### ASSIGNED TASK
Report each line of the records below that uses the word "children".

Stored data entries
====

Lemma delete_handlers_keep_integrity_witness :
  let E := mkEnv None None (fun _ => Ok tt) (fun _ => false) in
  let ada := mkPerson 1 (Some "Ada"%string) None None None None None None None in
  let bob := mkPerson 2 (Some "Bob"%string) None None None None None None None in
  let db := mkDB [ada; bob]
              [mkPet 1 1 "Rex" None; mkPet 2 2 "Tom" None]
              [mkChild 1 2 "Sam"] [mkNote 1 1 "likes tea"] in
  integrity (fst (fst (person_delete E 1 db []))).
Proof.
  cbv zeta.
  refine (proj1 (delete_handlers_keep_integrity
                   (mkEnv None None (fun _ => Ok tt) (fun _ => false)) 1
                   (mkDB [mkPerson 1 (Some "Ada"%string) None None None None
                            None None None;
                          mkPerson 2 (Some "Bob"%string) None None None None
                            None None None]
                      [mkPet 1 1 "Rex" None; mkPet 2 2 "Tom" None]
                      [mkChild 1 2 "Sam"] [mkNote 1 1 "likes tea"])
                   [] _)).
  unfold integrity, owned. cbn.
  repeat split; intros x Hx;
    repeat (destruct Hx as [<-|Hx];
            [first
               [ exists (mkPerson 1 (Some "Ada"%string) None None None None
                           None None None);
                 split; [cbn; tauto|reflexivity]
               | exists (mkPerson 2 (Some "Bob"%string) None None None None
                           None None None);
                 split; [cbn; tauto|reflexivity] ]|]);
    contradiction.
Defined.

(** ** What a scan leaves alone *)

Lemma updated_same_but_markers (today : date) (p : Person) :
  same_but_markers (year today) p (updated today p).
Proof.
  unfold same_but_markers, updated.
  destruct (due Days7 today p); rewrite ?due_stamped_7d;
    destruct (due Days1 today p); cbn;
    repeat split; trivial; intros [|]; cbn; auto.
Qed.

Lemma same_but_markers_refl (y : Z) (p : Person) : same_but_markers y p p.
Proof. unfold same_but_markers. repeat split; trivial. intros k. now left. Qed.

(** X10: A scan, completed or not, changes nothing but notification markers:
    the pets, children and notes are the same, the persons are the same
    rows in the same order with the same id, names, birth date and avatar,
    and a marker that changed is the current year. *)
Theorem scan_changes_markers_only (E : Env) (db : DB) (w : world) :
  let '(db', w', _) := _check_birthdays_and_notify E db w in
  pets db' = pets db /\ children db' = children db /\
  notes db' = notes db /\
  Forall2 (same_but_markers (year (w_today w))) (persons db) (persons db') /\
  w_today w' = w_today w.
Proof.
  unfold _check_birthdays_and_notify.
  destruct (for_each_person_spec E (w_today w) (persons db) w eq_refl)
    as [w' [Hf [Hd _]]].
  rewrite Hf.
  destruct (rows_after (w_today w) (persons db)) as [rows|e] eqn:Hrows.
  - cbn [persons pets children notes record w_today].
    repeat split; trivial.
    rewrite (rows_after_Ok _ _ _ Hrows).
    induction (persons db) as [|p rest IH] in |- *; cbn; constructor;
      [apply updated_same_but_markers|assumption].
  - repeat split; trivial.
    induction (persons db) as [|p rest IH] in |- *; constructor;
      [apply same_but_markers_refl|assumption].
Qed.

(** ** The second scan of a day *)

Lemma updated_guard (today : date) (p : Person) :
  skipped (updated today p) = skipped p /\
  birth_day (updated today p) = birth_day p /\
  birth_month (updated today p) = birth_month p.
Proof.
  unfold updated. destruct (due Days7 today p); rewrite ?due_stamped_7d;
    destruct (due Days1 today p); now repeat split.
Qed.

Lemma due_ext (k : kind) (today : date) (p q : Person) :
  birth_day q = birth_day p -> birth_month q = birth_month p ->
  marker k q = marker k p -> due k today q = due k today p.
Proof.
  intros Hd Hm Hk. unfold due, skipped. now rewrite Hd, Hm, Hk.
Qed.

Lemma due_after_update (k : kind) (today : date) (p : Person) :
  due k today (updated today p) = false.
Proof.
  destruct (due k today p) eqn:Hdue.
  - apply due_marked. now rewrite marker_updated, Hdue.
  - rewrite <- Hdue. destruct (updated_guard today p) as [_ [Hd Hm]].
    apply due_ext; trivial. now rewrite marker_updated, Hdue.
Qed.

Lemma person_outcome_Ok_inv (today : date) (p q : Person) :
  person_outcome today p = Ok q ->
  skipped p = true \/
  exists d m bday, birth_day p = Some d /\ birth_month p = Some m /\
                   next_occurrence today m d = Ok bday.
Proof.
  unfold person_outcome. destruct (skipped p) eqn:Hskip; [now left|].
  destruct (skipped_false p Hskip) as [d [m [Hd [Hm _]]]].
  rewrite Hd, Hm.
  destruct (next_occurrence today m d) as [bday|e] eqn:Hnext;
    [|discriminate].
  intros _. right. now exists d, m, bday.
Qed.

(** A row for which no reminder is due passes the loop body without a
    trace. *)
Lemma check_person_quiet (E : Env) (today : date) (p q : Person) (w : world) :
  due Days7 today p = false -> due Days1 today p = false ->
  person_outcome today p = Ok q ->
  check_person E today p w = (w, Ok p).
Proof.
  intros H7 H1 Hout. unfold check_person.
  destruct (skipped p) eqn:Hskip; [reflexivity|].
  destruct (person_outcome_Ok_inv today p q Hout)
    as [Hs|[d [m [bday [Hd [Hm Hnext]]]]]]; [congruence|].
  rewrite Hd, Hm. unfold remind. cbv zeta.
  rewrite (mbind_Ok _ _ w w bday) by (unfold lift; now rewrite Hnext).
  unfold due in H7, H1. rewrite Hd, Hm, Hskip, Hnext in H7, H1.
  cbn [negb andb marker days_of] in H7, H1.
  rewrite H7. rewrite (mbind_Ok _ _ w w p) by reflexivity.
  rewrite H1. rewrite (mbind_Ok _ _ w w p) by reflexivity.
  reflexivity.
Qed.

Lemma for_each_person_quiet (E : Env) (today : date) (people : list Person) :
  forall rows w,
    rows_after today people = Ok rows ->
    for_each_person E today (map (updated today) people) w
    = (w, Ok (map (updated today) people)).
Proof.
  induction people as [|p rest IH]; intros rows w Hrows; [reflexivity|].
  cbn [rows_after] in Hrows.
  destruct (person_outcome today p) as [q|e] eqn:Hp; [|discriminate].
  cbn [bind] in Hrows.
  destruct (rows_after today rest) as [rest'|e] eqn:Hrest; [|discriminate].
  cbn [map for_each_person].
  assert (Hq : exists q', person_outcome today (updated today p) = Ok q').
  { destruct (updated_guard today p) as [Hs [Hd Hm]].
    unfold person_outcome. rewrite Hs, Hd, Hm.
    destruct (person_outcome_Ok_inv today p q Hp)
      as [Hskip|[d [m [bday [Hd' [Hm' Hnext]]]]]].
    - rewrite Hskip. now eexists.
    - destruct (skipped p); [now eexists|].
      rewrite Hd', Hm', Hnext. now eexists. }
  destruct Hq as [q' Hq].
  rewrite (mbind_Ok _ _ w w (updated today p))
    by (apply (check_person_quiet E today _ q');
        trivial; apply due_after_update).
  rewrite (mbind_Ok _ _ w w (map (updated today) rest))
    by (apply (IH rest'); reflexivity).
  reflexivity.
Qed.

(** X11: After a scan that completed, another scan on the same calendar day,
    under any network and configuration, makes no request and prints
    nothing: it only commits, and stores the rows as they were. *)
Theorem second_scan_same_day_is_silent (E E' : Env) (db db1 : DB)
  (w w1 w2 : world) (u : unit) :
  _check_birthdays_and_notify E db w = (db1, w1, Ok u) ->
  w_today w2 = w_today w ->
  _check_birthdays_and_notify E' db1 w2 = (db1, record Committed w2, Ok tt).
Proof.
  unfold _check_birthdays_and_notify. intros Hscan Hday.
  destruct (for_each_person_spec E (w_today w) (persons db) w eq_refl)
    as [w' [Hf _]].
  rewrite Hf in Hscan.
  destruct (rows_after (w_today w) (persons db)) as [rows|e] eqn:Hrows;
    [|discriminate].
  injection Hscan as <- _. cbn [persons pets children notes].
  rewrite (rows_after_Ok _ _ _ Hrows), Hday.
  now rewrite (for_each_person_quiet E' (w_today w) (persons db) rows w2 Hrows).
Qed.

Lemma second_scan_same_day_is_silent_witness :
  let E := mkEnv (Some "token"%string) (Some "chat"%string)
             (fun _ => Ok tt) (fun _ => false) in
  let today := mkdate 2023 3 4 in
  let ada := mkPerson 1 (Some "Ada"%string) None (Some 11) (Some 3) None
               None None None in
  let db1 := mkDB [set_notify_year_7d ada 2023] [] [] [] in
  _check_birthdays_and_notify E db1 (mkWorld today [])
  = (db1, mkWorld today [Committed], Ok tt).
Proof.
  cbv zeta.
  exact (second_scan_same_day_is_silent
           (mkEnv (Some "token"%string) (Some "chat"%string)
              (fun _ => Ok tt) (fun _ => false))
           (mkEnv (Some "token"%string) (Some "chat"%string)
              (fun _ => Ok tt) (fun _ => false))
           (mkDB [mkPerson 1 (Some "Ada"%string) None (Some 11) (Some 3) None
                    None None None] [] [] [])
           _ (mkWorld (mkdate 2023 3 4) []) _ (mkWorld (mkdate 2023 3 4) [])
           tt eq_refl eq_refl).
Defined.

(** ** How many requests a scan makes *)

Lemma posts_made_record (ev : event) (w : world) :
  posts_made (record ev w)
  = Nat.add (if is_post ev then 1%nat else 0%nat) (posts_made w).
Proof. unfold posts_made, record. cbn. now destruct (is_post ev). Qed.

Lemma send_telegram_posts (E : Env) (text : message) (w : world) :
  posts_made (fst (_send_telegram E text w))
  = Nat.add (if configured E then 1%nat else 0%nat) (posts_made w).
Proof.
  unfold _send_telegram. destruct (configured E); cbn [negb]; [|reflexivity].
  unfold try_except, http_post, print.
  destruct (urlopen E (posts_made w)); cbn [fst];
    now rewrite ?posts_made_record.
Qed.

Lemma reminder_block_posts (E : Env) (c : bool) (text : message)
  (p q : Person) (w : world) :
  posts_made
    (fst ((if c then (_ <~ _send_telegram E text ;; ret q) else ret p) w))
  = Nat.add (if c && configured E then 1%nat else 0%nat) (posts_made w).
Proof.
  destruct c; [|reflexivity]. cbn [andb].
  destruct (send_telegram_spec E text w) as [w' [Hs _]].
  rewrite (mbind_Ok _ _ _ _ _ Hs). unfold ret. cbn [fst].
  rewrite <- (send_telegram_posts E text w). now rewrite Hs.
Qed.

====

### ANSWER BOX
    the pets, children and notes are the same, the persons are the same
  pets db' = pets db /\ children db' = children db /\
  - cbn [persons pets children notes record w_today].
  injection Hscan as <- _. cbn [persons pets children notes].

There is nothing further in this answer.